My understand with forward proxy is that UA sends a CONNECT command first, ATS
establishs a tunnel between UA and origin server.
My question is how is the termination happen? I think we need to make ATS
connect to itself when getting CONNECT command?
From: sudheervinuko...@yahoo.com At: 07/18/19 15:24:41To: Zhiyong Lin
(BLOOMBERG/ PRINCETON ) , dev@trafficserver.apache.org
Subject: Re: dev@trafficserver.apache.org
Hi Zhiyong,
SSL termination for ATS is not any different when ATS is being used as a
forward vs reverse proxy.
This might be a good start to configure SSL termination on ATS (if you've not
already read it) -
Security — Apache Traffic Server 9.0.0 documentation
Security — Apache Traffic Server 9.0.0 documentation
You can also navigate other linked docs in there for other aspects related to
ATS.
Good luck and we will be curious to hear your experiences in setting up.
- Sudheer
On Thursday, July 18, 2019, 12:18:47 PM PDT, Zhiyong Lin
(BLOOMBERG/ PRINCETON) <zl...@bloomberg.net> wrote:
Hi All,
We are setting up ATS as a forward proxy and try to examine both HTTP/HTTPS
traffic.

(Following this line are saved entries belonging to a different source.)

(** A flag raised takes one out of the unmarked. *)
Lemma unmarked_raise (p : Mark → bool) i x w :
  is_Some (m !! i) → ¬ p (mark_of w i) → p x → size (unmarked p w) = S (size (unmarked p (set_mark i x w))).
Proof.
  intros Hi Hn Hx. assert (unmarked p w = {[ i ]} ∪ unmarked p (set_mark i x w)) as ->.
  { apply set_eq. intros j. rw elem_of_union elem_of_singleton !elem_of_unmarked mark_of_set.
    case_decide; subst; naive_solver. }
  rewrite size_union ?size_singleton; [done|]. intros j ->%elem_of_singleton. rw elem_of_unmarked mark_of_set.
  rewrite decide_True //. tauto.
Qed.

Lemma unmarked_same (p : Mark → bool) i x w :
  p x = p (mark_of w i) → unmarked p (set_mark i x w) = unmarked p w.
Proof.
  intros Hx. apply set_eq. intros j. rw !elem_of_unmarked mark_of_set. case_decide; [subst|done]. by rw Hx.
Qed.

Lemma enqueue_ok i c w :
  wk_commits w !! i = Some c →
  enqueue i w = (Ok (), set_wk_queue w (heap_push (w_timestamp c, i) (wk_queue w))).
Proof. intros Hi. unfold enqueue, index. by rw Hi. Qed.

Lemma length_heap_push x q : length (heap_push x q) = S (length q).
Proof. unfold heap_push. by rw sorted_insert_Permutation. Qed.

(** A flag raised and the entry queued: what both [queue_new] and
    [mark_remote_has] come to. *)
Definition raised (i : ObjectId) (c : Commit) (x : Mark) (pend : gset ObjectId) (w : Walk) : Walk :=
  set_wk_queue (set_wk_pending (set_mark i x w) pend) (heap_push (timestamp c, i) (wk_queue w)).

Lemma raise_ok X Y w f i c x pend :
  walk_ok X Y w f → wk_commits w !! i = Some (walked_commit c) → m !! i = Some c →
  (queued (mark_of w i) → queued x) → (queued x → wanted_commit i) →
  (remote_has (mark_of w i) → remote_has x) → (remote_has x → remote_commit i) →
  walked x = walked (mark_of w i) → spread_done x = spread_done (mark_of w i) → (queued x ∨ remote_has x) →
  (∀ j, j ∈ pend ↔ if decide (i = j) then queued x ∧ ¬ walked x ∧ ¬ remote_has x else j ∈ wk_pending w) →
  size (unmarked queued w) + size (unmarked remote_has w) =
    S (size (unmarked queued (set_mark i x w)) + size (unmarked remote_has (set_mark i x w))) →
  walk_ok X Y (raised i c x pend w) f ∧ walk_grows w (raised i c x pend w).
Proof.
  intros [] Hi Hc Hq Hq' Hr Hr' Hw Hs He Hp Hb. unfold raised. set (w' := set_wk_queue _ _).
  assert (∀ j, mark_of w' j = if decide (i = j) then x else mark_of w j) as Hm by exact (mark_of_set i x w).
  assert (∀ j, walked (mark_of w' j) = walked (mark_of w j)) as Hmw by (intros j; rewrite Hm; case_decide; congruence).
  assert (∀ j, spread_done (mark_of w' j) = spread_done (mark_of w j)) as Hms
    by (intros j; rewrite Hm; case_decide; congruence).
  assert (∀ j, queued (mark_of w j) → queued (mark_of w' j)) as Hmq by (intros j; rewrite Hm; case_decide; subst; auto).
  assert (∀ j, remote_has (mark_of w j) → remote_has (mark_of w' j)) as Hmr
    by (intros j; rewrite Hm; case_decide; subst; auto).
  assert (∀ t j, (t, j) ∈ wk_queue w' ↔ t = timestamp c ∧ j = i ∨ (t, j) ∈ wk_queue w) as Hqu.
  { intros t j. unfold w'. simpl. rw elem_of_heap_push. naive_solver. }
  split; split; try done.
  - intros j. change (wk_marks w') with (<[i := x]> (wk_marks w)). rw lookup_insert_is_Some.
    intros [<-|[_ ?]]; [by eexists|by auto].
  - intros t j [[-> ->]|Hj]%Hqu.
    + change (wk_marks w') with (<[i := x]> (wk_marks w)). rw lookup_insert_eq. split; [by eexists|by exists c].
    + destruct (wo_queue0 t j Hj) as [? ?]. split; [|done]. change (wk_marks w') with (<[i := x]> (wk_marks w)).
      apply lookup_insert_is_Some'. by right.
  - intros t j [[-> ->]|Hj]%Hqu; [by rewrite Hm decide_True|]. destruct (wo_entry0 t j Hj); auto.
  - by apply sorted_insert_Sorted; [apply _..|].
  - intros j. rewrite Hm. case_decide; [subst|]; by auto.
  - intros j. rewrite Hm. case_decide; [subst|]; by auto.
  - intros j. by rewrite Hmw.
  - intros j. rewrite Hmw. intros ?%wo_walked_queued0. by auto.
  - intros j. change (wk_pending w') with pend. rewrite Hp Hm. case_decide; [done|]. apply wo_pending0.
  - intros j. change (wk_pending w') with pend. rewrite Hp. setoid_rewrite Hqu.
    case_decide; [subst; by exists (timestamp c); left|]. intros [t Ht]%wo_pending_queue0. exists t. by right.
  - intros j. rewrite Hms Hm. setoid_rewrite Hqu. case_decide; [subst; by exists (timestamp c); left|].
    intros ? ?. destruct (wo_remote_queue0 j) as [t Ht]; [done..|]. exists t. by right.
  - intros j p. rewrite Hms. intros. by eapply Hmr, wo_spread0.
  - intros j p. rewrite Hmw. intros. destruct (wo_parents0 j p) as [?|[?|?]]; [done..|by left|right; left|right; right]; by auto.
  - intros j k. rewrite Hmw. apply wo_oldest0.
  - intros j. by rewrite Hmw.
  - intros j. by rewrite Hms.
  - unfold budget. change (wk_queue w') with (heap_push (timestamp c, i) (wk_queue w)). rewrite length_heap_push.
    change (unmarked ?p w') with (unmarked p (set_mark i x w)). lia.
Qed.

Lemma queue_new_ok X Y w f i :
  walk_ok X Y w f → is_Some (wk_commits w !! i) → wanted_commit i →
  ∃ w', queue_new i w = (Ok (), w') ∧ walk_ok X Y w' f ∧ walk_grows w w' ∧
    (queued (mark_of w' i) ∨ remote_has (mark_of w' i)).
Proof.
  intros Hw [x Hx] Hi. destruct (wo_commits _ _ _ _ Hw i x Hx) as (c & Hc & ->).
  unfold queue_new. destruct (remote_has (mark_of w i)) eqn:Hr; simpl.
  { exists w. split_and!; [done|done|done|]. right. by rw Hr. }
  destruct (queued (mark_of w i)) eqn:Hq; simpl.
  { exists w. split_and!; [done|done|done|]. left. by rw Hq. }
  assert (¬ walked (mark_of w i)) as Hnw.
  { intros Hwi. apply (wo_walked_queued _ _ _ _ Hw) in Hwi. by rewrite Hq in Hwi. }
  erewrite enqueue_ok; [|exact Hx]. eexists. split; [done|]. rewrite and_assoc. split.
  - apply (raise_ok X Y w f i c _ ({[ i ]} ∪ wk_pending w)); try done.
    + by rewrite Hr.
    + by left.
    + intros j. rewrite elem_of_union elem_of_singleton. case_decide; [subst|]; simpl; rewrite ?Hr; naive_solver.
    + assert (is_Some (m !! i)) as Hs by by exists c.
      assert (¬ queued (mark_of w i)) as Hn by (intros H; by rewrite Hq in H).
      pose proof (unmarked_raise queued i (raise_queued (mark_of w i)) w Hs Hn I) as Hu.
      pose proof (unmarked_same remote_has i (raise_queued (mark_of w i)) w eq_refl) as Hu'.
      rewrite Hu Hu'. lia.
  - left. simpl. unfold mark_of. simpl. by rw lookup_insert_eq.
Qed.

For HTTPS we need to terminate ssl, and we find plugin certifier that
can dynamically generate certificate. We read through the certifier plugin's
document but still not sure how to setup ATS so that SSL termination in forward
proxy mode works. Any help will be appreciated.
Also is there any document of the whole flow of an HTTP/HTTPS request?